Below are entries; output exactly the lines from the one with "(** The size" to the one with "closing_calls m (traded s0) fl cs /\", both included, and nothing else.

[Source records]
%%
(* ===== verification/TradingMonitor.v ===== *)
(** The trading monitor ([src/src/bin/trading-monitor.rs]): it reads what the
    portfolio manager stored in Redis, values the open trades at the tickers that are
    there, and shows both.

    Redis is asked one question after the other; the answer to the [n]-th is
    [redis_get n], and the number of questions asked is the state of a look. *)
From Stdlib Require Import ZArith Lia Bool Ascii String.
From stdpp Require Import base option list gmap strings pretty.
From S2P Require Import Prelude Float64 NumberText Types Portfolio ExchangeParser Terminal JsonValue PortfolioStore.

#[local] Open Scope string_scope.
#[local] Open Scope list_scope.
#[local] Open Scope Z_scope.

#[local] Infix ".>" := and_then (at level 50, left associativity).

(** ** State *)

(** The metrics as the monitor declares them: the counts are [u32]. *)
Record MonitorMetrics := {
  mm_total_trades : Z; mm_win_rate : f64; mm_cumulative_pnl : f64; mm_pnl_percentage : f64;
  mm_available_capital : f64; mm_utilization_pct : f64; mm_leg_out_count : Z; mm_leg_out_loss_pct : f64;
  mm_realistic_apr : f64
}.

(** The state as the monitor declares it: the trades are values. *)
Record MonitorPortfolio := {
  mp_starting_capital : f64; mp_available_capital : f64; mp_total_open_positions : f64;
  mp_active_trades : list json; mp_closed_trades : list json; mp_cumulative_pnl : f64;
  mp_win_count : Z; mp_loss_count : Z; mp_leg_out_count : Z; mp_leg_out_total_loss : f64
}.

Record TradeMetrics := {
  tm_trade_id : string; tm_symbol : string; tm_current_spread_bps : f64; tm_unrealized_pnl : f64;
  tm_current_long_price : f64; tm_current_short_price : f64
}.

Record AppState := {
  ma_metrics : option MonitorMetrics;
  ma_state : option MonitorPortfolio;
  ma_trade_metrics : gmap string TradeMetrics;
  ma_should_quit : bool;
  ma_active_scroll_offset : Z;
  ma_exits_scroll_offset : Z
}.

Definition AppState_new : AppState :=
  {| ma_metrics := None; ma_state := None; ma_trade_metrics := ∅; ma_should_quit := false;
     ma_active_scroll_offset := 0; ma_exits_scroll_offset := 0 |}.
%%
%%
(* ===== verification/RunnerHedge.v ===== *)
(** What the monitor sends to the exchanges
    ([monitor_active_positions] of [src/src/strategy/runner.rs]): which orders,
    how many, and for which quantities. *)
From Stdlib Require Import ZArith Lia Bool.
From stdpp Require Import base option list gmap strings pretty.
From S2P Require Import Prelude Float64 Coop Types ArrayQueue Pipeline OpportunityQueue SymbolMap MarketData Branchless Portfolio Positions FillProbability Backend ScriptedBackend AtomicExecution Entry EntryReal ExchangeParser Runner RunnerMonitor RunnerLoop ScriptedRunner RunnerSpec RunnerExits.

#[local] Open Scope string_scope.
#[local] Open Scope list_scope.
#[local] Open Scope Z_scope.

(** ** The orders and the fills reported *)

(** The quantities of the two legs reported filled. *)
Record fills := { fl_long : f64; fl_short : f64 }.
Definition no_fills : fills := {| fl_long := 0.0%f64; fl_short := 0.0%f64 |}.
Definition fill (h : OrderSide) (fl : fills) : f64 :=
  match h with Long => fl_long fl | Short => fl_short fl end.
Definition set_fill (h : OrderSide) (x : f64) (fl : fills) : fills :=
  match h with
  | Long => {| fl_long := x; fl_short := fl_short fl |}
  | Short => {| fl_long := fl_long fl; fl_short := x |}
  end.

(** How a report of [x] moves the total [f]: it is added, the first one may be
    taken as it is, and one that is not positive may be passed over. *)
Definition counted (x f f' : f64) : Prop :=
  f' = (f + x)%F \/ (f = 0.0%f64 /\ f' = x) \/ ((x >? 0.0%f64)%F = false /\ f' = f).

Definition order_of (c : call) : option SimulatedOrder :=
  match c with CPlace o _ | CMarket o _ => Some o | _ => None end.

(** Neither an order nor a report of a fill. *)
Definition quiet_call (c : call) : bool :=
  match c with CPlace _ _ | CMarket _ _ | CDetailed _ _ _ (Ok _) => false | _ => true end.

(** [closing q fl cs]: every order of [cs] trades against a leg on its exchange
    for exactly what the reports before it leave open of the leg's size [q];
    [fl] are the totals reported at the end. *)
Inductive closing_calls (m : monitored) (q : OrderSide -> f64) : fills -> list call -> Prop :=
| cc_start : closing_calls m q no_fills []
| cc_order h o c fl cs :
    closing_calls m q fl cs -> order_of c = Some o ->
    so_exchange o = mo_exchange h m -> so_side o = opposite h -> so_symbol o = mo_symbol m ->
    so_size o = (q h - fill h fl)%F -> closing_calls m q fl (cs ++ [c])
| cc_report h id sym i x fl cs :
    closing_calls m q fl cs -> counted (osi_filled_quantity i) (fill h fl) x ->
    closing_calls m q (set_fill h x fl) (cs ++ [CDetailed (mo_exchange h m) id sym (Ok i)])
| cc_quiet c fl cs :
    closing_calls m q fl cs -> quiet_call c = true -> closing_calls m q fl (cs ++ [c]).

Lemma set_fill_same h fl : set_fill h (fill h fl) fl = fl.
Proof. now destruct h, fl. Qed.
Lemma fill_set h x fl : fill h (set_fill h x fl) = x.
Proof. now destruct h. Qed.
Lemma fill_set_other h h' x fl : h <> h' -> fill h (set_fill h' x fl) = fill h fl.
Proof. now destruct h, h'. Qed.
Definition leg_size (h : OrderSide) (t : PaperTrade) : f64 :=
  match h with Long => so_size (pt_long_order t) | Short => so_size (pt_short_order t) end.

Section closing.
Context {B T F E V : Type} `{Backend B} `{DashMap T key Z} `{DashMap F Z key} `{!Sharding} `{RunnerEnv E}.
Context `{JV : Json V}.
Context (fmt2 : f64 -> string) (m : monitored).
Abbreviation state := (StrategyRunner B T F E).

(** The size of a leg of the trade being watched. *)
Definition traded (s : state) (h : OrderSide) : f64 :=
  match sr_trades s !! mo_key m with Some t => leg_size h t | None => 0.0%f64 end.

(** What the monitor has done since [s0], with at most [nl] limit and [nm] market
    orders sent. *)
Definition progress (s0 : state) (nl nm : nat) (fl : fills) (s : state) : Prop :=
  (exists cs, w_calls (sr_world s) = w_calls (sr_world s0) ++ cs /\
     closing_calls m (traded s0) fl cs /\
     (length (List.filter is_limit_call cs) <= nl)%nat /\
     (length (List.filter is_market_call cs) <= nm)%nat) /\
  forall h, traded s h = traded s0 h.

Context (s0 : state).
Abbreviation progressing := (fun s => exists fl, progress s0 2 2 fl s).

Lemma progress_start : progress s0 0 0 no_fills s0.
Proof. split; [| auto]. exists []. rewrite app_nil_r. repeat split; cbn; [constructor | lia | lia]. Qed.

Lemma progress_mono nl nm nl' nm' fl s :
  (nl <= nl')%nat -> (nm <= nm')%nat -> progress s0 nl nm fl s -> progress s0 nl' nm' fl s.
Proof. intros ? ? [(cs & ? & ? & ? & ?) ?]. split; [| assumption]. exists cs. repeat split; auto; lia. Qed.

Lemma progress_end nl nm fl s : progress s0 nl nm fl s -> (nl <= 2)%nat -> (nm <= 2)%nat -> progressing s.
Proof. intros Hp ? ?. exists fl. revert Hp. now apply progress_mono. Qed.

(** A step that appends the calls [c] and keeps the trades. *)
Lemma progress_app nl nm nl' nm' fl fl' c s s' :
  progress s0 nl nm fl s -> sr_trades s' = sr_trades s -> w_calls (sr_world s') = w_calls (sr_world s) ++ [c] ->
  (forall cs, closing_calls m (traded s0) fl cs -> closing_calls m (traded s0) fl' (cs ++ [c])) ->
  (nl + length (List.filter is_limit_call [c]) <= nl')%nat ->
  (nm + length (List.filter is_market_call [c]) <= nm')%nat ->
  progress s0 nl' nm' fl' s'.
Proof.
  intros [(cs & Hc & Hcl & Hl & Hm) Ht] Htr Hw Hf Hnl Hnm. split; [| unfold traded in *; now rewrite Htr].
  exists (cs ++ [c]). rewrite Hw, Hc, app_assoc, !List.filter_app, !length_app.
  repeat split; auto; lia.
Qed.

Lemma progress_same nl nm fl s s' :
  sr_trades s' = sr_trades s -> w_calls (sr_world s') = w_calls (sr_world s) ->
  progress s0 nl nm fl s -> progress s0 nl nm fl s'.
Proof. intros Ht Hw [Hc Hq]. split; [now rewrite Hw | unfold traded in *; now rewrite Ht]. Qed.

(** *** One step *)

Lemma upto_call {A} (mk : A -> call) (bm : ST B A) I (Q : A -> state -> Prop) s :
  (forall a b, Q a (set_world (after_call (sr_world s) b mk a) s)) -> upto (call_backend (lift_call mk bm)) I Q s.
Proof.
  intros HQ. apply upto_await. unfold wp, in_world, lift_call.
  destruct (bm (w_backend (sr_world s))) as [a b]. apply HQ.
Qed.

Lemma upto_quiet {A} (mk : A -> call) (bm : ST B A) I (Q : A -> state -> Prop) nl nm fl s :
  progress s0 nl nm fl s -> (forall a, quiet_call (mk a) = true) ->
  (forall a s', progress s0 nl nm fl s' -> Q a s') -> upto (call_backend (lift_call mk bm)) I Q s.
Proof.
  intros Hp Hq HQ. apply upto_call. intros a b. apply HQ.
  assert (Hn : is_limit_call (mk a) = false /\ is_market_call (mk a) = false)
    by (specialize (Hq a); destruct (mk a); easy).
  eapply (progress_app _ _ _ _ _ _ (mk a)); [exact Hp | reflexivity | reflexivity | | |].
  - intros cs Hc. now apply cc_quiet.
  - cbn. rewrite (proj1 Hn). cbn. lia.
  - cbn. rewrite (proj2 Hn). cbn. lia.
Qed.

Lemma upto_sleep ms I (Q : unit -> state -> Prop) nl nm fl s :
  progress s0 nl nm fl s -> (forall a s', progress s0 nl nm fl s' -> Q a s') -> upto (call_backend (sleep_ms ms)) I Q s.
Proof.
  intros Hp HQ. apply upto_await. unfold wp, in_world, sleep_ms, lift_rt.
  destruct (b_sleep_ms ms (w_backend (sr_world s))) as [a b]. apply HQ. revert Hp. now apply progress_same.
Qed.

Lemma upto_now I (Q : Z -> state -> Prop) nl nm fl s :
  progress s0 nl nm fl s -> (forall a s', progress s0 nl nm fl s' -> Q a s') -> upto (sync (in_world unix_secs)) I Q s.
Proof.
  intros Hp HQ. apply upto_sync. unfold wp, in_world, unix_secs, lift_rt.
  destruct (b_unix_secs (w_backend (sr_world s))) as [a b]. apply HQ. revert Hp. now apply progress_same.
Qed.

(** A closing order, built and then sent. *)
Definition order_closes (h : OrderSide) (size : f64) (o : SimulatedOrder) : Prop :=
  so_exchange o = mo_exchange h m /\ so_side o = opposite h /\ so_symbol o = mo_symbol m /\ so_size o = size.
%%
Answer space:
(** The size of a leg of the trade being watched. *)
Definition traded (s : state) (h : OrderSide) : f64 :=
  match sr_trades s !! mo_key m with Some t => leg_size h t | None => 0.0%f64 end.

(** What the monitor has done since [s0], with at most [nl] limit and [nm] market
    orders sent. *)
Definition progress (s0 : state) (nl nm : nat) (fl : fills) (s : state) : Prop :=
  (exists cs, w_calls (sr_world s) = w_calls (sr_world s0) ++ cs /\
     closing_calls m (traded s0) fl cs /\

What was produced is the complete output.